[Stored data]

____

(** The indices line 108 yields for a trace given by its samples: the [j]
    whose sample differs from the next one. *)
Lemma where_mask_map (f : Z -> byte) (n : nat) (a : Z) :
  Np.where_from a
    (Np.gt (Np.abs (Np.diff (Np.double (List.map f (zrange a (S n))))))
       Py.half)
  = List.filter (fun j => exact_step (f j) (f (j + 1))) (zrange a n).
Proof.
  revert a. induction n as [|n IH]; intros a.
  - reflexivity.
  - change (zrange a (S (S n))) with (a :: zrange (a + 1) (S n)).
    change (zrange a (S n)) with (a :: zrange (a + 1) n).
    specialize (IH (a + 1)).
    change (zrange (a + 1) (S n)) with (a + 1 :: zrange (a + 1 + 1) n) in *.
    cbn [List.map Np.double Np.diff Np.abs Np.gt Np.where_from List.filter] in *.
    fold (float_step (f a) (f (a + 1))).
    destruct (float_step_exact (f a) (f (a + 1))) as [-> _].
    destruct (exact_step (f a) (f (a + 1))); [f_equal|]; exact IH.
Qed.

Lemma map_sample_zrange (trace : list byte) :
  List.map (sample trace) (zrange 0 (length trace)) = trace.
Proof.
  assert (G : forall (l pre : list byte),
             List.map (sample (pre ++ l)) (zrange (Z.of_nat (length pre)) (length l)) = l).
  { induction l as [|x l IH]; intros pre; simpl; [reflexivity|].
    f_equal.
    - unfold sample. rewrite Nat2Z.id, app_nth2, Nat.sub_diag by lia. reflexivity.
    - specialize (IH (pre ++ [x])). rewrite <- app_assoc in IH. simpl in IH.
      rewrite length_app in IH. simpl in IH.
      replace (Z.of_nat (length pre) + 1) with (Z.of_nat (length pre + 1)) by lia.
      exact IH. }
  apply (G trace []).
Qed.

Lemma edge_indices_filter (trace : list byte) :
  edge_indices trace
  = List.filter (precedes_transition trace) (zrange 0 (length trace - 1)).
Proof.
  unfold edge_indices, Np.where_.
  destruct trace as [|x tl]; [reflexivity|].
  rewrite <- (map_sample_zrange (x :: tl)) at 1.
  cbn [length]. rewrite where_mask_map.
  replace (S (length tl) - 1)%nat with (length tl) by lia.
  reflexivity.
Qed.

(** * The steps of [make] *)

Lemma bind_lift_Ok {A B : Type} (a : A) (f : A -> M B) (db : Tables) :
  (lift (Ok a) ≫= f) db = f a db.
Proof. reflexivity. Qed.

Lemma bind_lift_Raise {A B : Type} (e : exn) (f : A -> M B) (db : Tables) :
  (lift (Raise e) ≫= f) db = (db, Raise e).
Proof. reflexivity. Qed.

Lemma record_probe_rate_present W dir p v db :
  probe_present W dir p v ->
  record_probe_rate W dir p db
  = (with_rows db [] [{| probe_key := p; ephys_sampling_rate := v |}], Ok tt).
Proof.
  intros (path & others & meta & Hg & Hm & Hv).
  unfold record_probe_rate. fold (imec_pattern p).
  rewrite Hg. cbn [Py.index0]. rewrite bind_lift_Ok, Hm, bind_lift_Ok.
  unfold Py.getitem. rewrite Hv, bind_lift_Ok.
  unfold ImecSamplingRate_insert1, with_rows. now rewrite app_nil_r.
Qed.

____

WORK ORDER: Exactly as they stand above, write out all the entries again.

TASK RESULT:
(** The indices line 108 yields for a trace given by its samples: the [j]
    whose sample differs from the next one. *)
Lemma where_mask_map (f : Z -> byte) (n : nat) (a : Z) :
  Np.where_from a
    (Np.gt (Np.abs (Np.diff (Np.double (List.map f (zrange a (S n))))))
       Py.half)
  = List.filter (fun j => exact_step (f j) (f (j + 1))) (zrange a n).
Proof.
  revert a. induction n as [|n IH]; intros a.
  - reflexivity.
  - change (zrange a (S (S n))) with (a :: zrange (a + 1) (S n)).
    change (zrange a (S n)) with (a :: zrange (a + 1) n).
    specialize (IH (a + 1)).
    change (zrange (a + 1) (S n)) with (a + 1 :: zrange (a + 1 + 1) n) in *.
    cbn [List.map Np.double Np.diff Np.abs Np.gt Np.where_from List.filter] in *.
    fold (float_step (f a) (f (a + 1))).
    destruct (float_step_exact (f a) (f (a + 1))) as [-> _].
    destruct (exact_step (f a) (f (a + 1))); [f_equal|]; exact IH.
Qed.

Lemma map_sample_zrange (trace : list byte) :
  List.map (sample trace) (zrange 0 (length trace)) = trace.
Proof.
  assert (G : forall (l pre : list byte),
             List.map (sample (pre ++ l)) (zrange (Z.of_nat (length pre)) (length l)) = l).
  { induction l as [|x l IH]; intros pre; simpl; [reflexivity|].
    f_equal.
    - unfold sample. rewrite Nat2Z.id, app_nth2, Nat.sub_diag by lia. reflexivity.
    - specialize (IH (pre ++ [x])). rewrite <- app_assoc in IH. simpl in IH.
      rewrite length_app in IH. simpl in IH.
      replace (Z.of_nat (length pre) + 1) with (Z.of_nat (length pre + 1)) by lia.
      exact IH. }
  apply (G trace []).
Qed.

Lemma edge_indices_filter (trace : list byte) :
  edge_indices trace
  = List.filter (precedes_transition trace) (zrange 0 (length trace - 1)).
Proof.
  unfold edge_indices, Np.where_.
  destruct trace as [|x tl]; [reflexivity|].
  rewrite <- (map_sample_zrange (x :: tl)) at 1.
  cbn [length]. rewrite where_mask_map.
  replace (S (length tl) - 1)%nat with (length tl) by lia.
  reflexivity.
Qed.

(** * The steps of [make] *)

Lemma bind_lift_Ok {A B : Type} (a : A) (f : A -> M B) (db : Tables) :
  (lift (Ok a) ≫= f) db = f a db.
Proof. reflexivity. Qed.

Lemma bind_lift_Raise {A B : Type} (e : exn) (f : A -> M B) (db : Tables) :
  (lift (Raise e) ≫= f) db = (db, Raise e).
Proof. reflexivity. Qed.

Lemma record_probe_rate_present W dir p v db :
  probe_present W dir p v ->
  record_probe_rate W dir p db
  = (with_rows db [] [{| probe_key := p; ephys_sampling_rate := v |}], Ok tt).
Proof.
  intros (path & others & meta & Hg & Hm & Hv).
  unfold record_probe_rate. fold (imec_pattern p).
  rewrite Hg. cbn [Py.index0]. rewrite bind_lift_Ok, Hm, bind_lift_Ok.
  unfold Py.getitem. rewrite Hv, bind_lift_Ok.
  unfold ImecSamplingRate_insert1, with_rows. now rewrite app_nil_r.
Qed.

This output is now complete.